Album Review: Iron Maiden’s ‘The Final Frontier’
Thirty years and still going strong! Yes, the English heavy metal band Iron Maiden is back with its fifteenth studio album – ‘The Final Frontier’ after its last outing with ‘A Matter of Life and Death’ in 2006. Phew, what surprises me is the fact when most of its contemporaries are fading into thin oblivion; there is no stopping for Iron Maiden, as it is still considered to be one of the most respected names in the business of heavy metal. ‘The Final Frontier’ is dense, layered, faster and louder. Iron Maiden is the modern day prophet, whose otherworldly verses beautifully evoke the modern day dilemma of our civilization - a guttural cry for peace and humanity.
For all those Biebermaniacs, who just can’t get enough of the bubble-gum pop, a word of advice – set your system levels level a bit higher for ‘The Final Frontier’ and let the dramatic tenor of Bruce Dickinson, blazing guitars of Dave Murray, Adrian Smith, Janick Gers, thumping bass of Steve Harris and drum roll of Nico McBrain assault your senses and take you on a whirlwind journey of a fictional world of war, death, spirits, occult, history and mythology. Okay, they might have some grey hair on their pate; so what, Iron Maiden rocks and it rocks really hard. What say headbangers!

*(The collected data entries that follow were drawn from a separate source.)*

Fixpoint run queues (l : list queue_op) (c : string) : ChatSendQueues * list QueuedChatMessage * list QueuedChatMessage :=
  match l with
  | [] => (queues, [], [])
  | o :: l => let '(q, a, t) := run (apply_op queues o) l c in (q, added queues o c ++ a, taken queues o c ++ t)
  end.
End Queue.
Arguments QueuedChatMessage : clear implicits.
Notation ChatSendQueues Body := (gmap string (list (QueuedChatMessage Body))).
Arguments queue_op : clear implicits.
End Queue.

Module Settle.
Inductive ParticipantRunStatus : Type := Expected | Running | Settled.
#[export] Instance ParticipantRunStatus_eq_dec : EqDecision ParticipantRunStatus.
Proof. solve_decision. Defined.
Inductive mode : Type := Single | Group.
#[export] Instance mode_eq_dec : EqDecision mode.
Proof. solve_decision. Defined.

Record SettleTrackerOptions : Type := mkOptions {
  o_mode : mode; o_expectedEmployeeIds : list string; o_expectedTargetsKnown : bool;
}.

Record Tracker : Type := mkTracker {
  participants : list (string * ParticipantRunStatus);
  expectedTargetsKnown : bool;
  anonymousSingleSettled : bool;
  conversationEnded : bool;
  released : bool;
  fired : bool;
  completions : Z;   (** calls of [onComplete] *)
}.

(** [[...new Set(ids.filter(Boolean))]]. *)
Fixpoint uniqueEmployeeIds (seen ids : list string) : list string :=
  match ids with
  | [] => []
  | e :: ids => if String.eqb e "" || bool_decide (e ∈ seen) then uniqueEmployeeIds seen ids else e :: uniqueEmployeeIds (e :: seen) ids
  end.

Definition createSettleTracker (o : SettleTrackerOptions) : Tracker :=
  mkTracker (fold_left (fun m e => mset e Expected m) (uniqueEmployeeIds [] (o_expectedEmployeeIds o)) [])
    (match o_mode o with Single => true | Group => o_expectedTargetsKnown o end) false false false false 0.

Definition allParticipantsSettled (t : Tracker) : bool :=
  negb (bool_decide (participants t = [])) && forallb (fun p => bool_decide (p.2 = Settled)) (participants t).

Definition maybeComplete (o : SettleTrackerOptions) (t : Tracker) : Tracker :=
  if released t || fired t then t else
  let complete := conversationEnded t
    || (bool_decide (o_mode o = Single) && (anonymousSingleSettled t || allParticipantsSettled t))
    || (bool_decide (o_mode o = Group) && expectedTargetsKnown t && allParticipantsSettled t) in
  if negb complete then t
  else mkTracker (participants t) (expectedTargetsKnown t) (anonymousSingleSettled t) (conversationEnded t) (released t) true (completions t + 1).

Definition set_participants (ps : list (string * ParticipantRunStatus)) (t : Tracker) : Tracker :=
  mkTracker ps (expectedTargetsKnown t) (anonymousSingleSettled t) (conversationEnded t) (released t) (fired t) (completions t).

(** [!sourceEmployeeId] is an absent or empty id. *)
Definition given (e : option string) : option string :=
  match e with Some s => if String.eqb s "" then None else Some s | None => None end.

Definition markRunning (t : Tracker) (e : option string) (newExecution : bool) : Tracker :=
  if released t || fired t then t else
  match given e with
  | None => t
  | Some s =>
      if newExecution || negb (bool_decide (mget s (participants t) = Some Settled))
      then set_participants (mset s Running (participants t)) t else t
  end.

Definition markSettled (o : SettleTrackerOptions) (t : Tracker) (e : option string) : Tracker :=
  if released t || fired t then t else
  match given e with
  | Some s => maybeComplete o (set_participants (mset s Settled (participants t)) t)
  | None =>
      match o_mode o with
      | Single => maybeComplete o (mkTracker (participants t) (expectedTargetsKnown t) true (conversationEnded t) (released t) (fired t) (completions t))
      | Group => t
      end
  end.

Definition markConversationEnded (o : SettleTrackerOptions) (t : Tracker) : Tracker :=
  if released t || fired t then t else
  maybeComplete o (mkTracker (participants t) (expectedTargetsKnown t) (anonymousSingleSettled t) true (released t) (fired t) (completions t)).

Definition release (t : Tracker) : Tracker :=
  mkTracker (participants t) (expectedTargetsKnown t) (anonymousSingleSettled t) (conversationEnded t) true (fired t) (completions t).

Inductive event : Type :=
| ERunning (e : option string) (newExecution : bool)
| ESettled (e : option string)
| EEnded
| ERelease.
#[export] Instance event_eq_dec : EqDecision event.
Proof. solve_decision. Defined.

Definition step (o : SettleTrackerOptions) (t : Tracker) (x : event) : Tracker :=
  match x with
  | ERunning e n => markRunning t e n
  | ESettled e => markSettled o t e
  | EEnded => markConversationEnded o t
  | ERelease => release t
  end.
Definition run (o : SettleTrackerOptions) (l : list event) : Tracker := fold_left (step o) l (createSettleTracker o).
End Settle.

(** ** The queue keeps every message *)

Section QueueFacts.
Import Queue.
Context {Body : Type}.
Implicit Types (q : ChatSendQueues Body) (c : string).

Definition no_empty q : Prop := forall c, q !! c <> Some [].

Lemma contents_insert q c l c' : contents (<[c := l]> q) c' = if String.eqb c c' then l else contents q c'.
Proof.
  unfold contents. destruct (String.eqb_spec c c') as [->|]; [by rewrite lookup_insert_eq|by rewrite lookup_insert_ne].
Qed.
Lemma contents_withQueue q c l c' : contents (withQueue q c l) c' = if String.eqb c c' then l else contents q c'.
Proof.
  unfold withQueue. destruct l as [|x l]; [|apply contents_insert]. unfold contents.
  destruct (String.eqb_spec c c') as [->|]; [by rewrite lookup_delete_eq|by rewrite lookup_delete_ne].
Qed.
Lemma contents_Some q c l : q !! c = Some l -> contents q c = l.
Proof. unfold contents. by intros ->. Qed.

The first song of The Final Frontier ‘Satellite 15…The Final Frontier’ begins with an eerie intro effect of heavy distortion, power drumming and Dickinson’s tenor for more than four and a half minutes and then breaks into Maiden-esque riffs and screeching solos which truly justify its lyrics – a far cry for survival.
The second track ‘El Dorado’ has a crunchy bass along with harmonised guitar riffs and rhythmic drumming with Dickinson’s piercing vocals that evoke the present day world order - a capitalist’s haven through El Dorado, where ‘The streets are paved with gold’. A dense, layered and stimulating track, ‘El Dorado’ is another gem from the Maiden stable.
‘Mother of Mercy’ paints a grim picture of a war ravaged world – ‘A land of flowing blood and strewn corpses’, ‘Mother of Mercy’ is a cry for forgiveness. The song paints a gloomy world of lost cause in humanity – a very relevant theme in today’s time. ‘Mother of Mercy’ will surely shake up to your marrow.
‘Coming Home’ is another great track whose lyrics completely justify its composition; ‘Coming Home’ is a journey track, which Dickinson and brotherhood make it all the more alluring.
‘The Alchemist’ is a strictly meant for headbangers as its not just a power ballad, but a sneak peak why Iron Maiden is the ‘Iron Maiden’ – ‘The Alchemist’ is a typical Maiden number with juicy licks and entrancing guitar shredding by the troika of Dave Murray, Adrian Smith and Janick Gers.
‘Isle of Avalon’ is dark, broody tale that invokes the fertility myth of mother earth – an isle which stands for the realm of birth and death. ‘Isle of Avalon’ can easily pass off as a romantic, scary yet inspiring vision. Kudos to Iron Maiden for fusing life into beautiful words!
The seventh track ‘Starblind’ evokes a chilling vision of desolate world – a world of solar winds, devoid of any religion and meaning - ‘Religion’s cruel device is gone’ and ‘In your once and future grave you’ll fall endlessly deceived’. The songs reeks of sheer existentialism for it celebrates the emptiness of the being as it nudges you to think about the kind of life we all are living – ‘You are free to choose a life to live or one that’s left to lose’. ‘Starblind’ is stark for it mirrors our reality.
‘The Talisman’ is about a journey to a mythical land of unknown and human fate. The song has a soft acoustic start which melts away into metal mayhem that takes you on a shipwreck journey to a land of spirits, trepidation and death, with just a talisman to guide you in the hour of crisis. Deafening guitars and earth-shattering drums heighten the dramatic element of the song.
The ninth track of ‘The Final Frontier’, ‘The Man Who Would Be Kind’ again begins on a soft acoustic note and is soon taken over by virtuoso guitar shredding that hits the crescendo with a full-blown metal attack. Once again, the song reprises the theme of an eternal journeyman, a seeker fighting against his fate.
The final track ‘When The Wild Wind Blows’ is by far the best and the longest track of the album (to be precise, a total of ten minutes and fifty nine seconds!) - a fitting ode to end the album on a high. Beginning and closing on acoustic notes, in between, the song takes you by a complete surprise by its raw energy the moment it hits the climax. Iron Maiden presents a moving picture of a crumbling world order – ‘Now the days of our ending have begun’ into life. A superb track with anthemic hooks, I am sure that this one will be remembered for a long time. Enjoy the Maiden experience!